Incidentally the 39 Articles also condemn the invocation of saints. So the score is

Cranmer with SaintSimon 2, Placement Church 0.

God is working his purpose out

Today’s main news is the fulfilment of God’s purposes.

Followers of my blog will know that in answer to my prayers for an increased income, God showed me the path of working as an independent contractor, rather than as an employee.

Well here I am, in my new working arrangements. I should say new job, except that I am sting at the same desk doing the same thing, its just that instead of a multinational engineering consultancy getting the profit, I do! This has to be a gift from God!!

I have not yet reported on Sunday’s Church. This is because I have been spending the time (far too much time) participating in the vestments debate on Vindicated. Reading the debate you probably don’t appreciate just how much my views have changed as they are influenced by my placement church and by Kyle Potter’s Vindicated blog. I salute you, Kyle!

Sunday’s church was, well, different. The sound system failed, and instead of processing up the aisle to organ music with dignity, we processed up the aisle to the terrifying, deafening, horror science fiction feeeeeeedback!!!. The only thing whiter than the vestments was the silently panicked Vicar’s face.

Fortunately things came under control in time for the service to start properly shortly after we arrived at the end. In his sermon introduction the Vicar invoked the patron saint of PA systems, praying to him/her to keep the gremlins out, amen. So now all you Anglo-Catholics can set up blog debates as to why displacing our prayers to God onto the saints is not idolatrous. I can just about accommodate the idea that asking a saint to INTERCEDE for us is just like asking a living friend to pray for you, but I can’t stretch to praying directly to the saint for the saint to do something for you. That is to treat him/her as a god, and breaches the first commandment.

My own prayers, [after much editing-out of my favourite bits by the Vicar so that only the bland bits remained] seemed to go down well. People commented on how clearly they could hear – I think this was a polite way of saying I was too loud. But I have been trained to project my voice and there was also a microphone, and it takes practice to get the volume right.

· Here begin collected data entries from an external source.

Lemma runs_err_bind {R A B} v (e : abort R) (k : A -> txn W R B) Q :
  runs v (fail e ≫= k) Q.
Proof. by intros s _. Qed.

Lemma runs_assoc {R A1 A2 B} v (m : txn W R A1) (k1 : A1 -> txn W R A2) (k : A2 -> txn W R B) Q :
  runs v (m ≫= fun a => k1 a ≫= k) Q -> runs v ((m ≫= k1) ≫= k) Q.
Proof.
  intros H s Hs. specialize (H s Hs). unfold mbind, stm_bind in *.
  by destruct (m s) as [[a s']|].
Qed.

Lemma runs_get {R B} v (k : db W -> txn W R B) Q :
  (forall d, view_of d = v -> runs v (k d) Q) -> runs v (get ≫= k) Q.
Proof. intros Hk s <-. exact (Hk s eq_refl s eq_refl). Qed.

(** *** Calls that leave the view alone *)

#[export] Instance keeps_ret {R A} (a : A) : Keeps (mret a : txn W R A).
Proof. intros v. by apply txn_runs_ret. Qed.
#[export] Instance keeps_fail {R A} (e : abort R) : Keeps (fail e : txn W R A).
Proof. intros v. apply txn_runs_fail. Qed.
#[export] Instance keeps_err {R A} m : Keeps (err m : txn W R A).
Proof. intros v. apply txn_runs_fail. Qed.
#[export] Instance keeps_rollback {R A} a : Keeps (rollback a : txn W R A).
Proof. intros v. apply txn_runs_fail. Qed.
#[export] Instance keeps_try {R A} (r : result AgentError A) : Keeps (try r : txn W R A).
Proof. intros v. destruct r; [by apply txn_runs_ret | apply txn_runs_fail]. Qed.
#[export] Instance keeps_bind {R A B} (m : txn W R A) (k : A -> txn W R B) :
  Keeps m -> (forall a, Keeps (k a)) -> Keeps (m ≫= k).
Proof. intros Hm Hk v. apply runs_keep; [done|]. intros a. apply Hk. Qed.
#[export] Instance keeps_get {R} : Keeps (get : txn W R (db W)).
Proof. intros v s <-. done. Qed.
Lemma keeps_modify {R} (f : db W -> db W) :
  (forall d, view_of (f d) = view_of d) -> Keeps (modify f : txn W R unit).
Proof. intros Hf v s <-. apply Hf. Qed.

End Refine.

#[export] Hint Extern 0 (Keeps (modify _)) =>
  (apply keeps_modify; intros ?; reflexivity) : typeclass_instances.
#[export] Hint Extern 5 (Keeps (if ?b then _ else _)) => destruct b : typeclass_instances.
#[export] Hint Extern 5 (Keeps (match ?x with _ => _ end)) => destruct x : typeclass_instances.

(** Prove that a transaction built from such calls is one. *)
Ltac keep_all :=
  repeat (intros; first [apply _ |
    match goal with
    | |- Keeps (_ ≫= _) => apply keeps_bind
    | |- Keeps (match _ with _ => _ end) => case_match
    end]).

Section Statements.
Context {W C : Type} `{P : TurnPeers W C}.

#[export] Instance keeps_peer {R A} (f : W -> result AgentError (A * W)) : Keeps (peer f : txn W R A).
Proof. unfold peer. keep_all. Qed.
#[export] Instance keeps_peer_ {R} (f : W -> result AgentError W) : Keeps (peer_ f : txn W R unit).
Proof. apply _. Qed.
#[export] Instance keeps_find_turn {R} id : Keeps (find_turn id : txn W R _).
Proof. unfold find_turn. keep_all. Qed.
#[export] Instance keeps_claim_of {R} t id : Keeps (claim_of t id : txn W R _).
Proof. unfold claim_of. keep_all. Qed.
#[export] Instance keeps_chat_lock {R} id : Keeps (acquire_chat_write_lock id : txn W R _).
Proof. unfold acquire_chat_write_lock. keep_all. Qed.
#[export] Instance keeps_next_event_seq {R} id : Keeps (next_event_seq id : txn W R _).
Proof. unfold next_event_seq. keep_all. Qed.
#[export] Instance keeps_reserve {R} a b c o :
  Keeps (reserve_message_identity_on a b c o : txn W R _).
Proof. unfold reserve_message_identity_on. keep_all. Qed.
#[export] Instance keeps_transfer {R} a b c :
  Keeps (transfer_steer_message_identity_on a b c : txn W R _).
Proof. unfold transfer_steer_message_identity_on. keep_all. Qed.
#[export] Instance keeps_next_message_seq {R} c : Keeps (next_message_seq_on c : txn W R _).
Proof. unfold next_message_seq_on. keep_all. Qed.
#[export] Instance keeps_insert_message {R} id m : Keeps (insert_message id m : txn W R _).
Proof. unfold insert_message. keep_all. Qed.
#[export] Instance keeps_usage {R} r : Keeps (usage_from_turn_model r : txn W R _).
Proof. unfold usage_from_turn_model. keep_all. Qed.
#[export] Instance keeps_run_model {R} r : Keeps (turn_run_from_model r : txn W R _).
Proof. unfold turn_run_from_model. keep_all. Qed.

(** A journal row that ends no turn is not in the view. *)
Lemma keeps_insert_event {R} e : e_terminal e = false -> Keeps (insert_event e : txn W R _).
Proof.
  intros He v s <-. unfold insert_event, mbind, stm_bind, get. cbn. destruct (existsb _ _); [exact I|].
  unfold view_of. cbn. rewrite List.filter_app. cbn. rewrite He. by rewrite app_nil_r.
Qed.
Lemma keeps_insert_event_row {R} chat seq t l o sc ev :
  is_some t && is_terminal_event ev = false ->
  Keeps (insert_event_row chat seq t l o sc ev : txn W R _).
Proof.
  intros He. unfold insert_event_row. apply keeps_bind; [apply _|]. intros d.
  case_match; [|apply _]. rewrite He. apply keeps_bind; [by apply keeps_insert_event | apply _].
Qed.
Lemma keeps_append_event {R} chat t l o sc ev :
  is_some t && is_terminal_event ev = false ->
  Keeps (append_event_on chat t l o sc ev : txn W R _).
Proof.
  intros He. unfold append_event_on. keep_all. by apply keeps_insert_event_row.
Qed.
#[export] Instance keeps_append_locked {R} o s e :
  Keeps (append_event_on_locked o s e : txn W R _).
Proof. unfold append_event_on_locked. keep_all. by apply keeps_insert_event. Qed.

(** Start a statement from the database [s] it runs on. *)
Ltac enter s :=
  let Hs := fresh in
  intros s Hs; unfold sees in Hs; subst;
  unfold mbind, stm_bind, get, mret, stm_ret, err, modify, fail; cbn.

(** *** Statements that write the view *)

Definition with_turn (r : turn) (v : view) : view :=
  MkView (<[t_id r := r]> (v_turns v)) (v_claims v) (v_failures v) (v_steers v) (v_terminals v).
Definition with_claim (token : Z) (c : claim) (v : view) : view :=
  MkView (v_turns v) (<[token := c]> (v_claims v)) (v_failures v) (v_steers v) (v_terminals v).
Definition with_failure (token : Z) (f : failure) (v : view) : view :=
  MkView (v_turns v) (v_claims v) (<[token := f]> (v_failures v)) (v_steers v) (v_terminals v).
Definition with_rejected (id at_ : Z) (v : view) : view :=
  MkView (v_turns v) (v_claims v) (v_failures v)
    ((fun s => if rejectable id s then reject_steer at_ s else s) <$> v_steers v) (v_terminals v).
Definition with_steer (s : steer) (v : view) : view :=
  MkView (v_turns v) (v_claims v) (v_failures v) (<[s_id s := s]> (v_steers v)) (v_terminals v).
Definition with_terminal (e : event) (v : view) : view :=
  MkView (v_turns v) (v_claims v) (v_failures v) (v_steers v) (v_terminals v ++ [e]).

Lemma runs_find_turn {R B} v id (k : option turn -> txn W R B) Q :
  runs v (k (v_turns v !! id)) Q -> runs v (find_turn id ≫= k) Q.
Proof. intros Hk. unfold find_turn. enter s. exact (Hk s eq_refl). Qed.

Lemma runs_claim_of {R B} v token id (k : option claim -> txn W R B) Q :
  (forall c, v_claims v !! token = Some c -> c_turn_id c = id -> runs v (k (Some c)) Q) ->
  runs v (k None) Q -> runs v (claim_of token id ≫= k) Q.
Proof.
  intros Hs Hn. unfold claim_of. enter s.
  destruct (d_claims s !! token) as [c|] eqn:Hc; [|exact (Hn s eq_refl)].
  destruct (c_turn_id c =? id) eqn:Hi; [|exact (Hn s eq_refl)].
  apply Z.eqb_eq in Hi. exact (Hs c Hc Hi s eq_refl).
Qed.

Lemma runs_update {R B} v id f g (k : Z -> txn W R B) Q :
  (forall r, v_turns v !! id = Some r -> f r = true -> row_ok (g r) = true ->
     lease_fk (v_claims v) (g r) = true -> runs (with_turn (g r) v) (k 1) Q) ->
  runs v (k 0) Q -> runs v (update_turn id f g ≫= k) Q.
Proof.
  intros H1 H0. unfold update_turn. enter s.
  destruct (d_turns s !! id) as [r|] eqn:Hr; [|exact (H0 s eq_refl)].
  destruct (f r) eqn:Hf; [|exact (H0 s eq_refl)].
  unfold put_turn, mbind, stm_bind, get, mret, stm_ret, err, modify, fail. cbn.
  destruct (row_ok (g r)) eqn:Hrow, (lease_fk (d_claims s) (g r)) eqn:Hfk,
    (one_active s (g r)); cbn; try done.
  exact (H1 r Hr Hf Hrow Hfk (with_turns _ s) eq_refl).
Qed.

Lemma segment_taken_false (d : db W) id n :
  segment_taken d id n = false <->
  forall k o, d_claims d !! k = Some o -> c_turn_id o = id -> c_claim_count o <> n.
Proof.
  unfold segment_taken. rewrite existsb_false, Forall_forall. split.
  - intros H k o Ho Hi Hn. apply elem_of_map_to_list in Ho.
    specialize (H _ Ho). cbn in H. rewrite Hi, Hn, !Z.eqb_refl in H. done.
  - intros H [k o] Ho. apply elem_of_map_to_list in Ho. cbn.
    destruct (c_turn_id o =? id) eqn:E1; [|done]. destruct (c_claim_count o =? n) eqn:E2; [|done].
    apply Z.eqb_eq in E1, E2. by destruct (H _ _ Ho E1).
Qed.

Lemma runs_insert_claim {R B} v token c (k : bool -> txn W R B) Q :
  (v_claims v !! token = None ->
   (forall t o, v_claims v !! t = Some o -> c_turn_id o = c_turn_id c ->
                c_claim_count o <> c_claim_count c) ->
   runs (with_claim token c v) (k true) Q) ->
  runs v (k false) Q -> runs v (insert_claim token c ≫= k) Q.
Proof.
  intros H1 H0. unfold insert_claim. enter s.
  destruct (claim_row_ok c); cbn; [|done].
  destruct (d_claims s !! token) eqn:Hc; cbn; [exact (H0 s eq_refl)|].
  destruct (segment_taken s _ _) eqn:Hseg; [exact (H0 s eq_refl)|].
  rewrite segment_taken_false in Hseg. exact (H1 Hc Hseg (with_claims _ s) eq_refl).
Qed.

Lemma runs_reject {R B} v id at_ (k : unit -> txn W R B) Q :
  runs (with_rejected id at_ v) (k tt) Q ->
  runs v (reject_pending_turn_steers_on id at_ ≫= k) Q.
Proof.
  intros Hk. unfold reject_pending_turn_steers_on. enter s.
  destruct (forallb _ _); [|done]. exact (Hk (with_steers _ s) eq_refl).
Qed.

Lemma runs_insert_failure {R B} v token f (k : unit -> txn W R B) Q :
  (v_failures v !! token = None -> runs (with_failure token f v) (k tt) Q) ->
  runs v (insert_failure token f ≫= k) Q.
Proof.
  intros Hk. unfold insert_failure. enter s.
  destruct (d_failures s !! token) eqn:Hf; cbn; [done|].
  exact (Hk Hf (with_failures _ s) eq_refl).
Qed.

Lemma runs_put_steer {R B} v st (k : unit -> txn W R B) Q :
  runs (with_steer st v) (k tt) Q -> runs v (put_steer st ≫= k) Q.
Proof. intros Hk. unfold put_steer. enter s. exact (Hk (with_steers _ s) eq_refl). Qed.

(** The terminal row of a turn that had none. *)
Lemma runs_append_terminal {R B} v chat id l o sc ev (k : Z -> txn W R B) Q :
  is_terminal_event ev = true ->
  (forall seq e, e_turn_id e = Some id -> e_event e = ev ->
     Forall (fun x => e_turn_id x <> Some id) (v_terminals v) ->
     runs (with_terminal e v) (k seq) Q) ->
  runs v (append_event_on chat (Some id) l o sc ev ≫= k) Q.
Proof.
  intros Hev Hk. unfold append_event_on.
  apply runs_assoc. apply runs_keep; [apply _|]. intros seq. unfold insert_event_row. enter s.
  destruct (d_sessions s !! chat) as [n|]; [|done]. rewrite Hev. cbn.
  unfold insert_event, mbind, stm_bind, get, err, fail, modify. cbn.
  destruct (existsb _ (d_events s)) eqn:Hclash; [done|]. cbn.
  unfold peer_, peer, mbind, stm_bind, result_bind, get, modify, mret, stm_ret, result_ret, try. cbn.
  destruct (record_finished_turn_on (d_peers s) chat) as [w|]; [|done]. cbn.
  set (e := MkEvent chat seq (n_owner n) ev (Some id) l o sc true).
  apply (Hk seq e eq_refl eq_refl).
  - rewrite existsb_false, Forall_forall in Hclash. rewrite Forall_forall. intros x Hx Hid.
    cbn in Hx. apply list_elem_of_In, filter_In in Hx as [Hx Hterm].
    specialize (Hclash x (proj2 (list_elem_of_In _ _) Hx)). unfold event_clash in Hclash. cbn in Hclash.
    rewrite Hterm, Hid in Hclash. cbn in Hclash. rewrite Z.eqb_refl in Hclash.
    by rewrite !orb_true_r in Hclash.
  - unfold sees, view_of, with_terminal. cbn. by rewrite List.filter_app.
Qed.
End Statements.

#[export] Hint Extern 1 (Keeps (append_event_on _ _ _ _ _ _)) =>
  (apply keeps_append_event; reflexivity) : typeclass_instances.

(** ** Running a transaction symbolically *)

Ltac run_step :=
  cbv zeta beta;
  match goal with
  | |- runs _ (mret _) _ => apply txn_runs_ret
  | |- runs _ (fail _) _ => apply txn_runs_fail
  | |- runs _ (err _) _ => apply txn_runs_fail
  | |- runs _ (rollback _) _ => apply txn_runs_fail
  | |- runs _ (find_turn _ ≫= _) _ => apply runs_find_turn
  | |- runs _ (claim_of _ _ ≫= _) _ => apply runs_claim_of; [intros ? ? ?|]
  | |- runs _ (update_turn _ _ _ ≫= _) _ => apply runs_update; [intros ? ? ? ? ?|]
  | |- runs _ (insert_claim _ _ ≫= _) _ => apply runs_insert_claim; [intros ? ?|]
  | |- runs _ (reject_pending_turn_steers_on _ _ ≫= _) _ => apply runs_reject
  | |- runs _ (insert_failure _ _ ≫= _) _ => apply runs_insert_failure; intros ?
  | |- runs _ (put_steer _ ≫= _) _ => apply runs_put_steer
  | |- runs _ (get ≫= _) _ => apply runs_get; intros ? ?
  | |- runs ?v (if ?b then ?x else ?y) ?Q =>
      let b' := eval cbn in b in
      lazymatch b' with
      | true => change (runs v x Q)
      | false => change (runs v y Q)
      | _ => destruct b eqn:?
      end
  | |- runs _ (match ?x with _ => _ end) _ => destruct x eqn:?
  | |- runs ?v (mret ?a ≫= ?k) ?Q => change (runs v (k a) Q)
  | |- runs _ (err _ ≫= _) _ => apply runs_err_bind
  | |- runs _ (rollback _ ≫= _) _ => apply runs_err_bind
  | |- runs _ (_ ≫= _) _ => apply runs_keep; [solve [keep_all]|intros ?]
  | |- runs _ (append_event_on _ (Some _) _ _ _ _ ≫= _) _ =>
      apply runs_append_terminal; [reflexivity|intros ? ? ? ? ?]
  | |- runs _ ((_ ≫= _) ≫= _) _ => apply runs_assoc
  | |- runs ?v ((if ?b then ?x else ?y) ≫= ?k) ?Q =>
      lazymatch b with
      | true => change (runs v (x ≫= k) Q)
      | false => change (runs v (y ≫= k) Q)
      | _ => destruct b eqn:?
      end
  | |- runs _ ((match ?x with _ => _ end) ≫= _) _ => destruct x eqn:?
  end.

Lemma covers_refl u : covers u u = true.
Proof. unfold covers. by rewrite !Z.leb_refl. Qed.

Lemma covers_trans a b c : covers a b = true -> covers b c = true -> covers a c = true.
Proof. unfold covers. rewrite !andb_true_iff, !Z.leb_le. lia. Qed.

Lemma kept_refl r : kept r r.
Proof. constructor; try done; by rewrite ?covers_refl. Qed.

I must spend less time blogging and commenting on blogs, and my resolution for today is to only check them once a day, and that must be during lunch break not working hours. It has been becoming too much of a compulsive addiction lately. Time for some self control
.

Mrs is keeping quiet about whether she feels pregnant or not. We have had too many disappointments before, and it is not implantation time yet. We can but wait and see.